Now, back to the topic of holidays, why do I choose to plan and reflect at the beginning of a new year, which seems contradictory to my previous narrative? It’s challenging to describe the subtle shift in my mindset, perhaps it’s the change in the date on my phone’s lock screen, going from a number I’ve been accustomed to for hundreds of days to a new and unavoidable one. This artificial categorization reminds me that my vacation balance is running low, prompting anxiety and leading me to review the past year. Another reason is the upcoming new semester, during which I might struggle to find spare time for relaxation.
My most noticeable perception is the decline in my physical condition over the past months. From June to September, I maintained vigorous exercise for at least two hours per week, but by the end of the year, I felt exhausted every day, even lacking the motivation to go grocery shopping. This change was gradual, and perhaps it was one day in October when certain circumstances disrupted my exercise routine, leading to a gradual decline. Oh, I remember now, I got infected with COVID-19 during the seasonal transition from autumn to winter, which caused me to abandon my previous routine. I hope that in the coming year, I can regain a rhythm of exercise, at least maintaining a certain biological rhythm.

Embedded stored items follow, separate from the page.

(* ===== verification/MiddlewareProps.v ===== *)
(** * Conversation: the middleware reads its mark-up

    On a reply made of plain text, thoughts between their tags and requests for skills, the
    scanners of [Middleware] find exactly the parts: the thoughts are dropped, with the
    requests they hold, and the skills of the other requests are those that are asked for. *)
From Stdlib Require Import Ascii String.
From S2P Require Import Prelude Text Middleware.

(** The tags come in two spellings. *)
Inductive part :=
  | Plain (s : string)
  | Thought (long_open long_close : bool) (s : string)
  | Request (name : string).

Definition open_tag (long : bool) : string := if long then "<thinking>" else "<think>".
Definition close_tag (long : bool) : string := if long then "</thinking>" else "</think>".

Definition part_text (p : part) : string :=
  match p with
  | Plain s => s
  | Thought o c s => open_tag o +:+ (s +:+ close_tag c)
  | Request name => "[LOAD_SKILL:" +:+ (name +:+ "]")
  end.

Fixpoint text_of_parts (parts : list part) : string :=
  match parts with
  | [] => ""
  | p :: parts => part_text p +:+ text_of_parts parts
  end.

(** The parts use the characters of the mark-up only where they should. *)
Definition well_marked (p : part) : bool :=
  match p with
  | Plain s => no_char "<" s && no_char "[" s
  | Thought _ _ s => no_char "<" s
  | Request name => no_char "<" name && no_char "]" name && bool_decide (name ≠ EmptyString)
  end.

Definition is_thought (p : part) : bool := match p with Thought _ _ _ => true | _ => false end.
Definition said_parts (parts : list part) : list part := List.filter (λ p, negb (is_thought p)) parts.

(** The names that are asked for, in order, once each *)
Definition add_name (names : list string) (name : string) : list string :=
  if bool_decide (name = EmptyString) || bool_decide (name ∈ names) then names
  else names ++ [name].

Definition requested (parts : list part) : list string :=
  foldl (λ names p, match p with Request name => add_name names (utrim name) | _ => names end)
    [] parts.

(** ** Thoughts *)

Lemma no_char_inv c a s : no_char c (String a s) = true → a ≠ c ∧ no_char c s = true.
Proof. cbn. intros [Ha%bool_decide_eq_true Hs]%andb_true_iff. done. Qed.

Lemma think_open_plain a s : a ≠ "<"%char → think_open (String a s) = None.
Proof. intros Ha. unfold think_open. cbn. rewrite !bool_decide_false by congruence. done. Qed.

Lemma think_close_plain a s : a ≠ "<"%char → think_close (String a s) = None.
Proof. intros Ha. unfold think_close. cbn. rewrite !bool_decide_false by congruence. done. Qed.

Lemma after_close_body c s rest :
  no_char "<" s = true → after_close (s +:+ (close_tag c +:+ rest)) = Some rest.
Proof.
  induction s as [|a s IH].
  - intros _. rewrite string_app_nil. by destruct c.
  - intros [Ha Hs]%no_char_inv. rewrite string_app_cons. cbn [after_close].
    rewrite think_close_plain by done. by apply IH.
Qed.

Lemma strip_plain s rest :
  no_char "<" s = true → strip_from 0 (s +:+ rest) = s +:+ strip_from 0 rest.
Proof.
  induction s as [|a s IH].
  - intros _. by rewrite !string_app_nil.
  - intros [Ha Hs]%no_char_inv. rewrite !string_app_cons. cbn [strip_from].
    unfold think_match. rewrite think_open_plain by done. cbn. by rewrite IH.
Qed.

Lemma strip_skipped s rest : strip_from (String.length s) (s +:+ rest) = strip_from 0 rest.
Proof. induction s as [|a s IH]; [done|]. rewrite string_app_cons. apply IH. Qed.

Lemma strip_thought o c s rest :
  no_char "<" s = true → strip_from 0 (part_text (Thought o c s) +:+ rest) = strip_from 0 rest.
Proof.
  intros Hs. cbn [part_text]. rewrite !string_app_assoc.
  assert (∀ tag tail, tag = String "<" tail →
    think_open (tag +:+ (s +:+ (close_tag c +:+ rest))) = Some (s +:+ (close_tag c +:+ rest)) →
    strip_from 0 (tag +:+ (s +:+ (close_tag c +:+ rest))) = strip_from 0 rest) as Hstrip.
  { intros tag tail -> Ho. rewrite string_app_cons in *. cbn [strip_from].
    unfold think_match. rewrite Ho. cbn [mbind option_bind]. rewrite after_close_body by done.
    transitivity (strip_from (String.length (tail +:+ (s +:+ close_tag c)))
      ((tail +:+ (s +:+ close_tag c)) +:+ rest)); [|apply strip_skipped].
    rewrite !string_app_assoc, !string_length_app. f_equal. lia. }
  destruct o; (eapply Hstrip; [reflexivity|]); reflexivity.
Qed.

Lemma strip_parts parts :
  Forall (λ p, well_marked p = true) parts →
  strip_think_tags (text_of_parts parts) = text_of_parts (said_parts parts).
Proof.
  unfold strip_think_tags. induction parts as [|p parts IH]; [done|].
  intros [Hp Hparts]%Forall_cons. cbn [text_of_parts said_parts List.filter]. fold (said_parts parts).
  destruct p as [s|o c s|name]; cbn [is_thought negb text_of_parts].
  - apply andb_prop in Hp as [Hp _]. cbn [part_text]. by rewrite strip_plain, IH.
  - by rewrite strip_thought, IH.
  - apply andb_prop in Hp as [[Hp _]%andb_prop _]. cbn [part_text].
    rewrite <- IH by done. apply strip_plain. rewrite !no_char_app, Hp. reflexivity.
Qed.

(** ** Requests *)

Lemma fold_char_bracket a s : a ≠ "["%char → fold_char "[" (String a s) = None.
Proof.
  intros Ha. unfold fold_char.
  assert (to_ascii_lowercase (String a EmptyString) ≠ to_ascii_lowercase (String "[" EmptyString))
    as Hl.
  { destruct a as [[] [] [] [] [] [] [] []]; try discriminate. by destruct Ha. }
  by rewrite bool_decide_false.
Qed.

Lemma match_plain a s : a ≠ "["%char → load_skill_match (String a s) = None.
Proof.
  intros Ha. unfold load_skill_match. cbn [fold_prefix]. by rewrite fold_char_bracket.
Qed.

Lemma match_request name rest :
  no_char "]" name = true → name ≠ EmptyString →
  load_skill_match (part_text (Request name) +:+ rest) = Some (utrim name, rest).
Proof.
  intros Hn Hne. cbn [part_text]. rewrite !string_app_assoc. unfold load_skill_match.
  change (fold_prefix "[LOAD_SKILL:" ("[LOAD_SKILL:" +:+ (name +:+ ("]" +:+ rest))))
    with (Some (name +:+ ("]" +:+ rest))).
  cbn [mbind option_bind]. change ("]" +:+ rest) with (String "]" rest).
  rewrite split_once_app by done. cbn. by rewrite bool_decide_false.
Qed.

Lemma captures_plain s rest :
  no_char "[" s = true → skill_captures 0 (s +:+ rest) = skill_captures 0 rest.
Proof.
  induction s as [|a s IH]; [by rewrite string_app_nil|].
  intros [Ha Hs]%no_char_inv. rewrite string_app_cons. cbn [skill_captures].
  rewrite match_plain by done. by apply IH.
Qed.

Lemma captures_skipped s rest : skill_captures (String.length s) (s +:+ rest) = skill_captures 0 rest.
Proof. induction s as [|a s IH]; [done|]. rewrite string_app_cons. apply IH. Qed.

Lemma captures_request name rest :
  no_char "]" name = true → name ≠ EmptyString →
  skill_captures 0 (part_text (Request name) +:+ rest) = utrim name :: skill_captures 0 rest.
Proof.
  intros Hn Hne. pose proof (match_request name rest Hn Hne) as Hm.
  set (tail := "LOAD_SKILL:" +:+ (name +:+ "]")).
  change (part_text (Request name)) with (String "[" tail) in *.
  rewrite string_app_cons in *. cbn [skill_captures]. rewrite Hm. f_equal.
  rewrite string_length_app, Nat.add_sub. apply captures_skipped.
Qed.

Fixpoint names (parts : list part) : list string :=
  match parts with
  | [] => []
  | Request name :: parts => utrim name :: names parts
  | _ :: parts => names parts
  end.

Lemma captures_parts parts :
  Forall (λ p, well_marked p = true) parts →
  skill_captures 0 (text_of_parts (said_parts parts)) = names (said_parts parts).
Proof.
  induction parts as [|p parts IH]; [done|]. intros [Hp Hparts]%Forall_cons.
  cbn [said_parts List.filter]. fold (said_parts parts).
  destruct p as [s|o c s|name]; cbn [is_thought negb text_of_parts names].
  - apply andb_prop in Hp as [_ Hp]. cbn [part_text]. by rewrite captures_plain, IH.
  - by apply IH.
  - apply andb_prop in Hp as [[_ Hp]%andb_prop Hne%bool_decide_eq_true].
    by rewrite captures_request, IH.
Qed.

Lemma requested_names parts : foldl add_name [] (names parts) = requested parts.
Proof.
  unfold requested. generalize (@nil string) as seen.
  induction parts as [|[s|o c s|name] parts IH]; intros seen; cbn; [done|apply IH..].
Qed.

(** C25: On a reply in which only the mark-up has the characters of the mark-up ([well_marked]:
    no < and no [ in the plain text, no < in a thought, neither < nor ] in the name of a request,
    which is not empty): what is left of it is its text and its requests, and the bodies of the
    skills are those of the names that are asked for outside the thoughts, once each and in
    order, as far as the conversation is allowed them.  Without the proviso a thought can leak:
    [nested_thought_leaks]. *)
Theorem process_reads_markup resolver allowed parts :
  Forall (λ p, well_marked p = true) parts →
  let r := process (Some (shared_loader resolver allowed)) (text_of_parts parts) in
  let asked_for := requested (said_parts parts) in
  let granted := filter (λ name, name ∈ allowed) asked_for in
  r.(mr_message) = text_of_parts (said_parts parts) ∧
  r.(mr_system_responses) =
    (if bool_decide (asked_for = []) || bool_decide (allowed = []) then []
     else (λ skill, "[Skill: " +:+ skill.(lk_name) +:+ "]" +:+ newline +:+ skill.(lk_body)) <$>
            resolver granted).
Proof.
  intros Hwf. cbn zeta. unfold process. cbn [mr_message mr_system_responses].
  rewrite strip_parts by done. split; [done|].
  unfold detect_skill_load_requests. rewrite captures_parts by done. fold add_name.
  rewrite requested_names.
  unfold load_requested_skills, shared_loader.
  destruct (requested (said_parts parts)) as [|name asked_for]; [done|].
  cbn [orb]. rewrite (bool_decide_false (name :: asked_for = [])) by done. cbn [orb].
  by case_bool_decide.
Qed.


(** ** A reply *)

Definition two_thoughts : list part :=
  [Thought false true "should I load [LOAD_SKILL: secret]?"; Plain "Sure. "; Request " pdf ";
   Thought true false "now csv"; Request "csv"; Request "pdf"; Plain " Done."].

Example process_reads_markup_witness :
  let r := process (Some (shared_loader (λ names, (λ name, mkLoadedAgentSkill name "body") <$> names)
                            ["pdf"])) (text_of_parts two_thoughts) in
  r.(mr_message) = "Sure. [LOAD_SKILL: pdf ][LOAD_SKILL:csv][LOAD_SKILL:pdf] Done." ∧
  r.(mr_system_responses) = ["[Skill: pdf]" +:+ newline +:+ "body"].
Proof.
  assert (Hwf : Forall (λ p, well_marked p = true) two_thoughts) by (repeat constructor).
  destruct (process_reads_markup (λ names, (λ name, mkLoadedAgentSkill name "body") <$> names)
    ["pdf"] two_thoughts Hwf) as [Hm Hs].
  split; [exact Hm|exact Hs].
Defined.

(** A thought within a thought ends with the inner tag: the rest of it is shown, and what it
    asks for is loaded. *)
Example nested_thought_leaks :
  strip_think_tags "<think>a <think>b</think> I must [LOAD_SKILL: secret]</think>done" =
    " I must [LOAD_SKILL: secret]</think>done" ∧
  detect_skill_load_requests (strip_think_tags
    "<think>a <think>b</think> I must [LOAD_SKILL: secret]</think>done") = ["secret"].
Proof. vm_compute. split; reflexivity. Qed.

As for interpersonal relationships, most of my time is still invested in a friendship that has lasted for four years, with FEI accompanying me through countless days and nights. Other friends from before college only occasionally exchange holiday greetings, while most of them remain silently in my contact list, a testament to the passage of time. Sometimes, I suddenly miss some past experiences and have the urge to greet old friends, but considering I have no plans to return home in the near future, I can only reluctantly give up. I’d rather not bring disappointment. I have also made some new friends, most of whom are classmates at school. Apart from that, my parents still call me regularly, and I sometimes share life’s hardships with my sister. There has been no progress in romantic relationships, and I continue to enjoy my single life. Maintaining interpersonal relationships is difficult to force, and purposefully pursuing them can be exhausting. Being single is truly enjoyable!😝
In academics, I have made significant breakthroughs. At the beginning of the year, I set academic research as a long-term plan for the next few years and identified areas of interest. I maintained my performance in courses and began reading some literature. I must admit that some of the literature is challenging to read, and some of the vocabulary remains my biggest reading obstacle. But as I became familiar with the structure of academic literature, I no longer resisted reading. I also joined two research groups, and the process of behavioral science research turned out to be simpler than I had imagined. I deeply admire the genius experimental designs and concepts. I also attempted to take on the responsibility of a TA, but unfortunately, limited by my own knowledge, I didn’t help the students in that course much, and I feel deeply responsible for that.
Academics will be a significant focus for the next period. I deliberately gave up the application window at the end of 2023 because I am not yet qualified to be a Ph.D. student. In the coming weeks, I will refine my proposal on EDA repeatability and seek support. Additionally, I will try to find a position to stay in academia, which is another headache. I hope to find a research group that interests me and is willing to take me in 🥹.